Murphy described the same principle in broader terms. For him, AI teammates should operate within the context of each organization's unique architecture, tools, and policies.
Trust, Transparency, and Human Oversight
AI is not flawless. 'AI models do hallucinate from time to time. It's just what they do,' Lowry acknowledged. Early deployments provided recommendations rather than taking direct action, allowing his team to validate and tune the system over time. Spot checks remain in place, especially for high-value assets.
Murphy emphasized transparency as a safeguard: 'Show your work… here's the plan, here are the steps that I took, here's the data… here's the conclusion I came to.' That visibility not only makes it easier to audit decisions but also helps train the AI to improve over time without losing organizational context.
The Skills Question
Some worry that handing tier-one tasks to AI could leave future analysts without the foundational skills needed for higher-level work. And by 'some,' I mean me. It has occurred to me lately that we are saying that people should validate results from AI and not accept it as gospel, but that assumes you have the institutional knowledge to know what the answer should be and the skills and experience to second-guess the AI.
Murphy likens AI teammates to an executive's support staff: 'I can't do my job without the right teammates around me. And then my question becomes, well, what work should they not be doing? Like, when do we get time to think as humans?'
Lowry sees the concern but believes organizations will draw boundaries: 'At some point we'll draw a line in the sand and say, 'How much are we going to allow AI to take over?'' For him, AI should handle routine, repeatable work so people can focus on developing deeper skills.
Matching the Adversary's Speed
Adversaries are already using AI to increase their speed and scale. 'When the adversaries are using it, you have two options, use it in defense or get beat,' Murphy said.

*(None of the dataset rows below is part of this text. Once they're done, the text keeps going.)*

(* ===== verification/Channel.v ===== *)
(** * Channel: one bounded channel of the runtime bus

    Models the private per-channel operations of [RuntimeChannelBus] in [src/channel.cpp] and the channel types of
    [include/topoexec/runtime/channel.hpp].  Every operation here runs with the bus mutex held.  It takes the sink
    pointer ([health_events_]) and the steady-clock reading it makes (nanoseconds), and returns the new state and
    the health events it appended to [pending_health_events_].  [message_age_ms] and [delivery_latency_ms] are
    doubles computed from a nanosecond count; the model keeps the count. *)

From S2P Require Export Payload Health.
From Stdlib Require Import Ascii.
Local Open Scope nat_scope.

(** ** Data *)
Record InvocationMetadata := mkMetadata {
  md_correlation_id : string; md_causation_id : string; md_epoch_id : nat; md_transaction_id : string;
  md_source_component : string; md_source_port : string; md_trigger_kind : string }.
#[export] Instance eta_InvocationMetadata : Eta InvocationMetadata := fun m =>
  mkMetadata (md_correlation_id m) (md_causation_id m) (md_epoch_id m) (md_transaction_id m)
    (md_source_component m) (md_source_port m) (md_trigger_kind m).
Definition empty_metadata : InvocationMetadata := mkMetadata "" "" 0 "" "" "" "".

Record RuntimeChannelPublishResult := mkResult { accepted : bool; reason : string }.
Definition accept : RuntimeChannelPublishResult := mkResult true "".
Definition reject (why : string) : RuntimeChannelPublishResult := mkResult false why.

Inductive ChannelType := kLatestOnly | kEveryMessage | kLatchedSnapshot | kPreviousTick | kBarrier.
#[export] Instance ChannelType_eq_dec : EqDecision ChannelType.
Proof. solve_decision. Defined.
Inductive DropPolicy := kOverwrite | kDropOldest | kDropNewest | kBlockProducer | kFailFast.
#[export] Instance DropPolicy_eq_dec : EqDecision DropPolicy.
Proof. solve_decision. Defined.
Inductive CopyPolicy := kCopy | kSharedView | kLoanedView | kMoveOnly.
#[export] Instance CopyPolicy_eq_dec : EqDecision CopyPolicy.
Proof. solve_decision. Defined.

Record ChannelConfig := mkChannelConfig {
  cc_id : string; cc_type : ChannelType; cc_capacity : nat; cc_drop_policy : DropPolicy;
  cc_emit_health_events : bool; cc_lifespan : Z; cc_deadline : Z; cc_timestamp_domain : TimestampDomain;
  cc_copy_policy : CopyPolicy; cc_readers : string }.

Record RuntimeChannelMessage := mkMessage {
  msg_channel_id : string; msg_payload : RuntimePayloadPtr; msg_published_at : Z; msg_received_at : Z;
  msg_sequence : nat; msg_deadline_missed : bool; msg_event_timestamp : option EventTimestamp;
  msg_metadata : InvocationMetadata }.
#[export] Instance eta_RuntimeChannelMessage : Eta RuntimeChannelMessage := fun m =>
  mkMessage (msg_channel_id m) (msg_payload m) (msg_published_at m) (msg_received_at m) (msg_sequence m)
    (msg_deadline_missed m) (msg_event_timestamp m) (msg_metadata m).

Record RuntimeChannelMetrics := mkChannelMetrics {
  cm_channel_id : string; published_count : nat; delivered_count : nat; drop_count : nat;
  deadline_miss_count : nat; stale_drop_count : nat; reject_count : nat; overwrite_count : nat;
  health_event_count : nat; payload_copy_count : nat; copy_fallback_count : nat; message_age_ns : Z;
  delivery_latency_ns : Z; depth : nat; max_depth : nat; degradation_reason : string }.
#[export] Instance eta_RuntimeChannelMetrics : Eta RuntimeChannelMetrics := fun m =>
  mkChannelMetrics (cm_channel_id m) (published_count m) (delivered_count m) (drop_count m)
    (deadline_miss_count m) (stale_drop_count m) (reject_count m) (overwrite_count m) (health_event_count m)
    (payload_copy_count m) (copy_fallback_count m) (message_age_ns m) (delivery_latency_ns m) (depth m)
    (max_depth m) (degradation_reason m).
Definition empty_channel_metrics (id : string) : RuntimeChannelMetrics :=
  mkChannelMetrics id 0 0 0 0 0 0 0 0 0 0 0 0 0 0 "".

Record ChannelState := mkChannel {
  config : ChannelConfig; from : string; to : string; next_sequence : nat;
  latest : option RuntimeChannelMessage; pending_previous_tick : option RuntimeChannelMessage;
  queue : list RuntimeChannelMessage; delivered_latest_sequences : gmap string nat;
  delivered_queue_sequences : gmap string nat; metrics : RuntimeChannelMetrics; high_watermark_reported : bool }.
#[export] Instance eta_ChannelState : Eta ChannelState := fun s =>
  mkChannel (config s) (from s) (to s) (next_sequence s) (latest s) (pending_previous_tick s) (queue s)
    (delivered_latest_sequences s) (delivered_queue_sequences s) (metrics s) (high_watermark_reported s).

(** A health event waiting to be emitted once the lock is released: the sink captured with it, and the event. *)
Record PendingChannelHealthEvent := mkPending { pe_sink : nat; pe_event : HealthEvent }.

(** ** Policies parsed from strings *)
Definition channel_type_from_policy (p : EdgePolicySpec) : ChannelType :=
  if str_eqb (policy_mode p) "latest" then kLatestOnly else
  if str_eqb (policy_mode p) "latched" then kLatchedSnapshot else
  if str_eqb (policy_mode p) "previous_tick" then kPreviousTick else
  if str_eqb (policy_mode p) "barrier" then kBarrier else kEveryMessage.
Definition drop_policy_from_string (value : string) : DropPolicy :=
  if str_eqb value "overwrite" then kOverwrite else
  if str_eqb value "drop_oldest" then kDropOldest else
  if str_eqb value "drop_newest" then kDropNewest else
  if str_eqb value "block" then kBlockProducer else
  if str_eqb value "fail_fast" || str_eqb value "reject" then kFailFast else kFailFast.
Definition drop_policy_name (policy : DropPolicy) : string :=
  match policy with
  | kOverwrite => "overwrite" | kDropOldest => "drop_oldest" | kDropNewest => "drop_newest"
  | kBlockProducer => "block" | kFailFast => "fail_fast"
  end.
Definition copy_policy_from_string (value : string) : CopyPolicy :=
  if str_eqb value "shared_view" then kSharedView else
  if str_eqb value "loaned_view" then kLoanedView else
  if str_eqb value "move_only" then kMoveOnly else kCopy.
Definition timestamp_domain_from_string (value : string) : TimestampDomain :=
  default kSteady (parse_timestamp_domain_value value).
Definition is_latest_style (type : ChannelType) : bool :=
  match type with kLatestOnly | kLatchedSnapshot | kPreviousTick => true | _ => false end.
Definition is_multi_reader (readers : string) : bool := str_eqb readers "multi" || str_eqb readers "multiple".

Practical Advice for CISOs
Lowry recommends a gradual approach when adopting AI in the SOC. Rather than deploying it across the most sensitive systems immediately, organizations should start with lower-risk use cases to observe how the AI behaves and refine its performance. He also stresses the importance of training AI models on an organization's own data and keeping them within secure, internal environments to reduce risk.
Murphy's advice centers on ensuring that automation serves the operational goals of the security team rather than fitting a vendor's platform strategy. He emphasizes flexibility—keeping data where it already resides, applying automation where it delivers clear value, and avoiding unnecessary costs or dependencies.
Augmentation, Not Replacement
Both leaders agree that the role of AI in the SOC is to enhance human capabilities, not replace them. AI teammates can help organizations operate at the speed and scale of modern cyber threats, while freeing human analysts from repetitive tasks that cause fatigue and slow response times. The aim is to strengthen security operations by combining the efficiency of automation with the judgment and adaptability of experienced professionals.